The incident is one of three attacks on MTA workers on Tuesday alone, according to NYC Transit interim president Sarah Feinberg.

About 20 minutes after the conductor was attacked, a man punched and shattered the driver’s side window of an in-service Q56 bus while it was idling at the Jamaica Avenue bus stop at 132nd Street in Queens, according to the MTA.

The man also yelled at the driver before running off, officials said.

Police were called to the scene and a report was filed.

Passengers were removed from the bus and no injuries were reported, officials said.

The third attack happened on Monday around 11:05 p.m., when a man held open the doors of an out-of-service bus at Fourth Avenue and East 8th Street in Manhattan and a woman ran onto the bus and punched the driver in the face several times, according to the MTA.

Police and EMS were called to the scene, and the driver was taken to a hospital with non-life-threatening injuries, officials said.

“Attacking a public servant who is working hard to keep New York moving during this time of uncertainty is heartbreaking, outrageous, and frankly, unfathomable,” Feinberg said in a statement. “These reckless displays of violence are part of a troubling pattern we are seeing across our system.

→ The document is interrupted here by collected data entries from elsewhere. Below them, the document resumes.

Definition route (now : Z) (expectedPcr3 : option string) (publicKey : string) (provider : option string) (w : Wallet)
    : result tee_exn AttestationResult :=
  match provider with
  | None => Ok (outcome_of Unavailable "crossmint" publicKey None now)
  | Some p =>
      if bool_decide (p = "crossmint") then Ok (verifyCrossmint now publicKey w)
      else if bool_decide (p = "privy") then Ok (verifyPrivy now publicKey w)
      else if bool_decide (p = "turnkey") then verifyTurnkey k now expectedPcr3 publicKey w
      else Ok (outcome_of Unavailable p publicKey None now)
  end.

(** The cached outcome, or a new one that is cached when it is verified. *)
Definition attest (now : Z) (config : AttestationConfig) (publicKey : string) (provider : option string) (w : Wallet)
    (cache : AttestationCache) : AttestationCache * result tee_exn AttestationResult :=
  let cacheTtlMs := default (Int DEFAULT_CACHE_TTL_MS) (at_cacheTtlMs config) in
  let useCache := match cacheTtlMs with Int z => 0 <? z | _ => false end in
  let key := cache_key publicKey (at_expectedPcr3 config) in
  let '(cache, cached) := if useCache then cache_get now key cache else (cache, None) in
  match cached with
  | Some result => (cache, Ok result)
  | None =>
      match route now (at_expectedPcr3 config) publicKey provider w with
      | Throw e => (cache, Throw e)
      | Ok result =>
          (if useCache && isVerifiedStatus (ar_status result)
           then cache_set now key result (Some cacheTtlMs) cache else cache, Ok result)
      end
  end.

(** What happens with an outcome: the callbacks, and what the caller gets. *)
Definition enforce (config : AttestationConfig) (requireAttestation : bool) (result : AttestationResult)
    : list callback * Prelude.result tee_exn AttestationResult :=
  let verified := isVerifiedStatus (ar_status result) in
  let effectiveMinLevel := match at_minAttestationLevel config with
                           | Some l => Some l
                           | None => if requireAttestation then Some provider_verified else None
                           end in
  let too_low := match effectiveMinLevel with
                 | Some l => negb (attestationStatusMeetsLevel (ar_status result) l)
                 | None => false
                 end in
  if (requireAttestation && negb verified) || too_low
  then (fire (at_onDegraded config) (Degraded result), Throw (TeeAttestationError (Some result)))
  else if verified then (fire (at_onVerified config) (Verified result), Ok result)
  else (fire (at_onDegraded config) (Degraded result), Ok result).

Definition verifyTeeAttestation (now : Z) (w : Wallet) (config : AttestationConfig) (cache : AttestationCache)
    : AttestationCache * list callback * result tee_exn AttestationResult :=
  let requireAttestation := default true (at_requireAttestation config) in
  if negb requireAttestation && negb (at_onDegraded config) then (cache, [], Throw (TeeAttestationError None))
  else
    match readWalletIdentity w with
    | None =>
        let synthetic := outcome_of Failed "crossmint" "<unreadable>" None now in
        if requireAttestation then (cache, [], Throw (TeeAttestationError (Some synthetic)))
        else (cache, fire (at_onDegraded config) (Degraded synthetic), Ok synthetic)
    | Some (publicKey, provider) =>
        let '(cache, outcome) := attest now config publicKey provider w cache in
        match outcome with
        | Throw e => (cache, [], Throw e)
        | Ok r => let '(events, answer) := enforce config requireAttestation r in (cache, events, answer)
        end
    end.
End Dispatch.
(* ===== verification/Portfolio.v ===== *)
(** * Portfolios (portfolio-analytics.ts, protocol-analytics.ts, getVaultSummary)

    What an owner sees across vaults: a summary per vault, the totals over all
    of them, the ranking of the agents, the combined time series and the use of
    each protocol.  The node's answers are arguments.  The theorems: nothing is
    lost and nothing is counted twice. *)

From Stdlib Require Import Sorted.
From S2P Require Import Prelude JsMap JsText JsValue SdkTypes StateResolver Formatting.
From S2P Require Import Tokens Analytics EventTable Events AgentErrors DxErrors DashboardJson Dashboard.

Local Open Scope Z_scope.

(** ** The summary of a vault (vault-analytics.ts) *)

Record VaultSummary : Type := {
  su_address : string;
  su_owner : string;
  su_vaultId : Z;
  su_health : VaultHealth;
  su_pnl : VaultPnL;
  su_tokenBalances : list (TokenBalance Z);
  su_totalValueUsd : Z;
  su_state : ResolvedVaultState;
  su_stats : VaultStats;
}.

Definition with_pending_flag (h : VaultHealth) (pending : bool) : VaultHealth := {|
  vh_status := vh_status h; vh_isHealthy := vh_isHealthy h; vh_agentCount := vh_agentCount h;
  vh_pausedAgentCount := vh_pausedAgentCount h; vh_capUtilization := vh_capUtilization h;
  vh_capRemaining := vh_capRemaining h; vh_capResetsIn := vh_capResetsIn h; vh_timeToCap := vh_timeToCap h;
  vh_hasTimelock := vh_hasTimelock h; vh_timelockDuration := vh_timelockDuration h;
  vh_hasPendingPolicyChange := pending; vh_lastActivityTimestamp := vh_lastActivityTimestamp h;
  vh_securityChecks := vh_securityChecks h |}.

(** The error of a rejected promise. *)
Definition rejection {A} (r : result jsv A) : list jsv := match r with Ok _ => [] | Throw e => [e] end.

(** [Promise.all] of the four reads: with several rejections the one that
    arrived first ([pick]) is thrown. *)
Definition getVaultSummary (isSolanaError : jsv → Z → bool) (pick : list jsv → jsv) (vault : string) (vaultId : Z)
    (state : result jsv ResolvedVaultState) (pnl : result jsv VaultPnL)
    (balances : result jsv (list (TokenBalance Z))) (pendingPolicy : result jsv (option PendingPolicyUpdate))
    : result jsv VaultSummary :=
  let pending := or_missing isSolanaError pendingPolicy in
  match state, pnl, balances, pending with
  | Ok st, Ok pl, Ok tb, Ok pe =>
      Ok {| su_address := vault; su_owner := av_owner (rs_vault st); su_vaultId := vaultId;
            su_health := with_pending_flag (getVaultHealth st (rs_resolvedAtTimestamp st))
                           (match pe with Some _ => true | None => false end);
            su_pnl := pl; su_tokenBalances := tb; su_totalValueUsd := rs_usdc st + rs_usdt st;
            su_state := st; su_stats := vault_stats st |}
  | _, _, _, _ => Throw (pick (rejection state ++ rejection pnl ++ rejection balances ++ rejection pending))
  end.

(** ** Totals *)

Record Totals : Type := {
  to_vaultCount : nat;
  to_activeVaultCount : nat;
  to_totalValueUsd : Z;
  to_totalAgents : nat;
  to_totalSpend24h : Z;
  to_totalVolume : Z;
  to_totalFeesCollected : Z;
  to_totalPnl : Z;
  to_totalDeposited : Z;
  to_totalWithdrawn : Z;
  to_overallPnlPercent : signed_double;
}.
Definition getIdleCapitalDuration (events : list DecodedEvent) (nowUnix : Z) : IdleCapitalReport :=
  let tradeTimestamps := js_sort Z.leb (omap trade_time events) in
  match last tradeTimestamps with
  | None => {| ic_avgIdleHours := zero; ic_maxIdleHours := zero; ic_lastActivityTimestamp := 0;
               ic_idleSinceHours := (false, zero) |}
  | Some lastTimestamp =>
      let gs := gaps tradeTimestamps in
      let avgGap := match gs with
                    | [] => zero
                    | _ => double_div (Number_of (foldl Z.add 0 gs)) (Number_of (Z.of_nat (length gs)))
                    end in
      {| ic_avgIdleHours := round_hours avgGap;
         ic_maxIdleHours := round_hours (Number_of (foldl Z.max 0 gs));
         ic_lastActivityTimestamp := lastTimestamp;
         ic_idleSinceHours := idle_hours (nowUnix - lastTimestamp) |}
  end.

(** ** getPermissionEscalationLatency *)

(** A number: [None] is [NaN], which every comparison rejects. *)
Definition num : Type := option Z.
Definition js_Number (v : jsv) : num := match v with JBig z | JNum (Int z) => Some z | _ => None end.
Definition num_minus (a b : num) : num := match a, b with Some x, Some y => Some (x - y) | _, _ => None end.
Definition num_lt (a : num) (z : Z) : bool := match a with Some x => x <? z | None => false end.

Record Escalation : Type := {
  es_agent : option string; es_grantTimestamp : num; es_firstUseTimestamp : option num; es_latencySeconds : option num;
  es_suspicious : bool;
}.

(** [Number(appliedAt ?? timestamp ?? 0)]. *)
Definition grant_time (f : fields_t) : num :=
  js_Number (nullish (nullish (field (JObj f) "appliedAt") (field (JObj f) "timestamp")) (JNum (Int 0))).

(** The search reads [fields?.agent], so an event without fields has none. *)
Definition used_by (agent : option string) (e : DecodedEvent) : bool :=
  bool_decide (ev_name e = "ActionAuthorized") &&
  bool_decide (match ev_fields e with Some f => agent_field f | None => None end = agent).

(** [fields!.timestamp] of the use that was found. *)
Definition event_time (e : DecodedEvent) : result js_exn num :=
  match ev_fields e with Some f => Ok (js_Number (field (JObj f) "timestamp")) | None => Throw JsTypeError end.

We have sounded the alarm on this disturbing trend to the NYPD a number of times. More needs to be done.”

TWU Local 100’s President Tony Utano said the MTA “has to do better job protecting its workers either with the NYPD or its own police officers.”

The MTA has increased coordination with NYPD, which patrols the subways. Public campaigns have spread the word about penalties for assaults on transit workers.